Dataset entries

########

(** X8: [prepare_batch] keeps the keys of the batch and the entries that
    are not tensors, and preparing a prepared batch changes nothing and
    does not fail. *)
Theorem prepare_batch_idempotent (rt : Runtime) (dev : Torch.device)
    (st : State) (w : World) (st1 : State) (w1 : World) :
  prepare_batch rt dev st w = (Ok tt, st1, w1) →
  prepare_batch rt dev st1 w1 = (Ok tt, st1, w1) ∧
  dom (batch st1) = dom (batch st) ∧
  (∀ key s, batch st !! key = Some (Other s) →
            batch st1 !! key = Some (Other s)).
Proof.
  intros Hprep. pose proof Hprep as Hp0.
  apply prepare_batch_ok in Hprep as [-> Hb].
  assert (Hfmap : batch st1 = prepared dev <$> batch st).
  { apply map_eq. intros key. by rewrite Hb, lookup_fmap. }
  split; [|split].
  - assert (Hmove : move_entries rt dev (batch st1) = Ok (batch st1)).
    { destruct (move_entries rt dev (batch st1)) as [b|e] eqn:Hm.
      - f_equal. apply map_eq. intros key.
        destruct (move_entries_fold rt dev (batch st1) (batch st1)) as [H _].
        rewrite (H b Hm key), Hb.
        destruct (batch st !! key); simpl; [|done].
        by rewrite prepared_idempotent.
      - exfalso.
        destruct (bool_decide (device_type dev = "cpu") || device_present rt dev)
          eqn:Hok.
        + destruct (move_entries_fold rt dev (batch st1) (batch st1))
            as [_ H]. specialize (H Hok). unfold move_entries in Hm.
          by rewrite Hm in H.
        + unfold prepare_batch in Hp0.
          destruct (move_entries rt dev (batch st)) as [b0|e0] eqn:Hm0;
            [|done].
          assert (batch st1 = batch st) as Heq.
          { rewrite Hfmap. apply map_eq. intros key. rewrite lookup_fmap.
            destruct (batch st !! key) as [e1|] eqn:Hk; [|done]. simpl.
            pose proof (move_entries_no_tensor rt dev (batch st) (batch st)
                          Hok b0 Hm0 key e1 Hk) as Ht.
            by destruct e1. }
          rewrite Heq in Hm. congruence. }
    unfold prepare_batch. rewrite Hmove. by destruct st1.
  - rewrite Hfmap. apply dom_fmap_L.
  - intros key s Hk. by rewrite Hb, Hk.
Qed.

(** ** The shape of the epoch history *)

Lemma appended_nonempty (old : option (list Q)) (vs l : list Q) :
  (∀ l0, old = Some l0 → l0 ≠ []) → appended old vs = Some l → l ≠ [].
Proof.
  intros Hold. unfold appended. destruct vs as [|v vs]; [apply Hold|].
  intros [= <-]. by destruct (default [] old).
Qed.

Section HistoryShape.
Variables (rt : Runtime) (dev : Torch.device).
Variable train_func : nat → gmap string entry → result (gmap string Q).
Variable val_func : option (nat → gmap string entry → result (gmap string Q)).
Variable subs : TrainerEvents → list Handler.
Variables (output_folder : string) (model : Model) (optimizer : Optimizer).
Variables (train_data : TrainData) (data val_data : list (gmap string entry)).

Hypothesis Hsubs : ∀ ev, Forall observer (subs ev).

Local Abbreviation validator :=
  ((λ f, attach_bookkeeping rt (@new_engine Empty_set f) dev) <$> val_func).

Local Abbreviation trainer :=
  (add_validate_and_checkpoint output_folder model optimizer train_data
     val_data validator
     (with_custom_handlers
        (attach_bookkeeping rt (@new_engine TrainerEvents train_func) dev)
        subs)).

(** Keys that are not qualified are left alone by an epoch. *)
Lemma run_epoch_other_keys st w st' w' k :
  run_epoch trainer data st w = (Ok tt, st', w') →
  (∀ key, k ≠ "train/" +:+ key) →
  (∀ key, k ≠ "validation/" +:+ key) →
  epoch_history st' !! k = epoch_history st !! k.
Proof.
  rewrite run_epoch_eq.
  set (st0 := set_iter_history ∅ (set_epoch (S (epoch st)) st)).
  destruct (pass_outputs (move_entries rt dev) train_func (calls w) data)
    as [outs|e] eqn:Hp.
  2:{ destruct (pass_raise trainer rt dev eq_refl eq_refl data (calls w)
                  st0 w e eq_refl Hp) as (s & w0 & -> & _). done. }
  destruct (pass_ok trainer rt dev eq_refl eq_refl data (calls w) st0 w outs
              eq_refl (wf_histories_empty st0 eq_refl) Hp)
    as (st1 & w1 & -> & _ & Heh1 & _).
  rewrite validate_and_checkpoint_eq.
  destruct (checkpoint _ _ _ _ _ _ _ st1 w1) as [[[b|e] stc] wc] eqn:Hc;
    [|done].
  apply checkpoint_inv in Hc.
  destruct Hc as (sA & wA & sB & wB & HA & HB & Hstc & _).
  pose proof (run_handlers_observer _ (Hsubs (Validation VALIDATION_STARTED))
                st1 w1) as [HA1 _].
  rewrite HA in HA1. unfold state_of in HA1. simpl in HA1. subst sA.
  apply (validation_step_history rt dev val_func val_data) in HB.
  destruct HB as (_ & _ & _ & _ & Hother & _).
  intros Hfinal Htrain Hval.
  pose proof (run_handlers_observer _ (Hsubs (Validation VALIDATION_COMPLETED))
                stc wc) as [HF1 _].
  rewrite Hfinal in HF1. unfold state_of in HF1. simpl in HF1.
  subst st' stc. simpl.
  rewrite append_means_other by done.
  rewrite (Hother k Hval), Heh1. done.
Qed.

Lemma run_epoch_qualified st w st' w' :
  run_epoch trainer data st w = (Ok tt, st', w') →
  qualified_history (bool_decide (is_Some val_func)) (epoch_history st) →
  qualified_history (bool_decide (is_Some val_func)) (epoch_history st').
Proof.
  intros Hrun Hq k l Hk.
  pose proof (run_epoch_other_keys _ _ _ _ k Hrun) as Hother.
  apply (run_epoch_ok rt dev train_func val_func subs output_folder model
           optimizer train_data data val_data Hsubs) in Hrun.
  destruct Hrun as (outs & _ & Htrain & Hval & _).
  destruct (has_prefix_dec "train/" k) as [[key ->]|Hnt].
  { split; [|left; eauto]. rewrite Htrain in Hk.
    eapply appended_nonempty; [|exact Hk].
    intros l0 Hl0. by apply (Hq _ _ Hl0). }
  destruct (has_prefix_dec "validation/" k) as [[key ->]|Hnv].
  { destruct val_func as [vf|].
    - destruct Hval as (vouts & _ & Hval). split.
      + rewrite Hval in Hk. eapply appended_nonempty; [|exact Hk].
        intros l0 Hl0. by apply (Hq _ _ Hl0).
      + right. split; [done|eauto].
    - rewrite Hval in Hk. by apply (Hq _ _ Hk). }
  rewrite (Hother Hnt Hnv) in Hk. by apply (Hq _ _ Hk).
Qed.

Lemma run_epochs_qualified n : ∀ st w st' w',
  run_epochs trainer data n st w = (Ok tt, st', w') →
  qualified_history (bool_decide (is_Some val_func)) (epoch_history st) →
  qualified_history (bool_decide (is_Some val_func)) (epoch_history st').
Proof.
  induction n as [|n IH]; intros st w st' w'.
  - by intros [= <- <-].
  - rewrite run_epochs_S.
    destruct (run_epoch trainer data st w) as [[[[]|e] st1] w1] eqn:He;
      [|done].
    intros Hrest Hq. eapply IH; [exact Hrest|].
    by eapply run_epoch_qualified.
Qed.

Lemma training_shape N seed w st w' :
  run trainer data N seed w = (Ok tt, st, w') →
  qualified_history (bool_decide (is_Some val_func)) (epoch_history st) ∧
  calls w' = calls w + N * steps_per_epoch val_func data val_data.
Proof.
  intros Hok. pose proof (run_ok_nonempty data _ _ _ _ _ _ Hok) as Hne.
  revert Hok. rewrite run_trainer_eq by done.
  destruct (run_epochs trainer data N _ w) as [[[[]|e] st1] w1] eqn:Hrun;
    [|done].
  intros [= <- <-]. split.
  - eapply run_epochs_qualified; [exact Hrun|].
    intros k l. simpl. by rewrite lookup_empty.
  - by apply (run_epochs_ok rt dev train_func val_func subs output_folder
                model optimizer train_data data val_data Hsubs) in Hrun
      as (Hcalls & _).
Qed.
End HistoryShape.

(** X9: in a run that completes, every key of the epoch history is
    qualified by [train/], or by [validation/] when a validator was
    given (with none, no [validation/] key appears), and no list of the
    history is empty; so [log_to_tensorboard] does not raise on the
    state the run ends in. *)
Theorem epoch_history_keys_are_qualified (rt : Runtime)
    (train_func : nat → gmap string entry → result (gmap string Q))
    (val_func : option (nat → gmap string entry → result (gmap string Q)))
    (device : string) (dev : Torch.device)
    (subs : TrainerEvents → list Handler) (folder : string) (model : Model)
    (optimizer : Optimizer) (train_data : TrainData)
    (data val_data : list (gmap string entry)) (trainer : Engine TrainerEvents)
    (N seed : nat) (w : World) (st : State) (w' : World) :
  training_setup rt train_func val_func device subs folder model optimizer
    train_data val_data = Ok trainer →
  resolve_device rt device = Ok dev →
  (∀ ev, Forall observer (subs ev)) →
  run trainer data N seed w = (Ok tt, st, w') →
  qualified_history (bool_decide (is_Some val_func)) (epoch_history st) ∧
  ∀ folder' w0, outcome_of (log_to_tensorboard folder' st w0) = Ok tt.
Proof.
  intros Hsetup Hres Hsubs Hrun.
  rewrite (training_setup_inv _ _ _ _ _ _ _ _ _ _ _ _ Hsetup Hres) in Hrun.
  apply (training_shape rt dev train_func val_func subs folder model optimizer
           train_data data val_data Hsubs) in Hrun as [Hq _].
  split; [exact Hq|]. intros folder' w0.
  destruct (log_to_tensorboard_spec folder' st w0) as (scalars & -> & _);
    [|done].
  intros key l Hl. by apply (Hq _ _ Hl).
Qed.

(** X10: a run that completes [N] epochs has called the training step
    once per batch and epoch, and the validation step once per
    validation batch and epoch: the validator goes over the whole
    validation data exactly once after every epoch of training. *)
Theorem steps_taken_by_a_run (rt : Runtime)
    (train_func : nat → gmap string entry → result (gmap string Q))
    (val_func : option (nat → gmap string entry → result (gmap string Q)))
    (device : string) (dev : Torch.device)
    (subs : TrainerEvents → list Handler) (folder : string) (model : Model)
    (optimizer : Optimizer) (train_data : TrainData)
    (data val_data : list (gmap string entry)) (trainer : Engine TrainerEvents)
    (N seed : nat) (w : World) (st : State) (w' : World) :
  training_setup rt train_func val_func device subs folder model optimizer
    train_data val_data = Ok trainer →
  resolve_device rt device = Ok dev →
  (∀ ev, Forall observer (subs ev)) →
  run trainer data N seed w = (Ok tt, st, w') →
  calls w' = calls w +
             N * (length data +
                  match val_func with
                  | Some _ => length val_data
                  | None => 0
                  end).
Proof.
  intros Hsetup Hres Hsubs Hrun.
  rewrite (training_setup_inv _ _ _ _ _ _ _ _ _ _ _ _ Hsetup Hres) in Hrun.
  by apply (training_shape rt dev train_func val_func subs folder model
              optimizer train_data data val_data Hsubs) in Hrun as [_ Hcalls].
Qed.

(** ** Where the optimizer state goes *)

Lemma append_cons (c : ascii) (a b : string) :
  String c a +:+ b = String c (a +:+ b).
Proof. reflexivity. Qed.

Lemma string_app_assoc (a b c : string) : (a +:+ b) +:+ c = a +:+ (b +:+ c).
Proof.
  induction a as [|x a IH]; [done|]. rewrite !append_cons. by rewrite IH.
Qed.

Lemma string_app_nil_r (a : string) : a +:+ "" = a.
Proof.
  induction a as [|x a IH]; [done|]. rewrite append_cons. by rewrite IH.
Qed.

Lemma prefix_iff (p s : string) :
  String.prefix p s = true ↔ ∃ r, s = p +:+ r.
Proof.
  revert s. induction p as [|c p IH]; intros s.
  - split; [intros _; by exists s|by destruct s].
  - destruct s as [|c' s]; [split; [done|intros [r [=]]]|].
    cbn [String.prefix].
    destruct (Ascii.ascii_dec c c') as [->|Hne].
    + rewrite IH. split; intros [r Hr]; exists r.
      * rewrite append_cons. congruence.
      * rewrite append_cons in Hr. congruence.
    + split; [done|]. intros [r Hr]. rewrite append_cons in Hr.
      injection Hr as Hr _. exfalso. by apply Hne.
Qed.

(** Two ways of cutting the same string in two. *)
Lemma string_app_eq_app (b : string) : ∀ old t r,
  b +:+ t = old +:+ r →
  (∃ m, old = b +:+ m ∧ t = m +:+ r) ∨ (∃ m, b = old +:+ m ∧ r = m +:+ t).
Proof.
  induction b as [|c b IH]; intros old t r H.
  - left. by exists old.
  - destruct old as [|c' old].
    + right. by exists (String c b).
    + rewrite !append_cons in H. injection H as -> H.
      destruct (IH _ _ _ H) as [[m [-> ->]]|[m [-> ->]]].
      * left. by exists m.
      * right. by exists m.
Qed.

Lemma char_of_app (c : ascii) (o1 o2 : string) :
  c ∈ list_ascii_of_string (o1 +:+ String c o2).
Proof.
  induction o1 as [|x o1 IH]; [by left|].
  rewrite append_cons. by right.
Qed.

(** Where no match starts, [replace] copies. *)
Lemma replace_go_copies (old new t : string) (s : string) :
  (∀ a b, s = a +:+ b → b ≠ "" → String.prefix old (b +:+ t) = false) →
  replace_go old new 0 (s +:+ t) = s +:+ replace_go old new 0 t.
Proof.
  induction s as [|c s IH]; intros Hfree; [done|].
  rewrite !append_cons. cbn [replace_go].
  rewrite <- append_cons.
  rewrite (Hfree "" (String c s)) by done.
  f_equal. apply IH. intros a b -> Hb. by apply (Hfree (String c a) b).
Qed.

########

◆ TASK TO CARRY OUT: Go through the records above and return each line in which the word "Htrain" occurs.

◆ SOLUTION FOR THIS TASK:
  intros Hfinal Htrain Hval.
  destruct Hrun as (outs & _ & Htrain & Hval & _).
  { split; [|left; eauto]. rewrite Htrain in Hk.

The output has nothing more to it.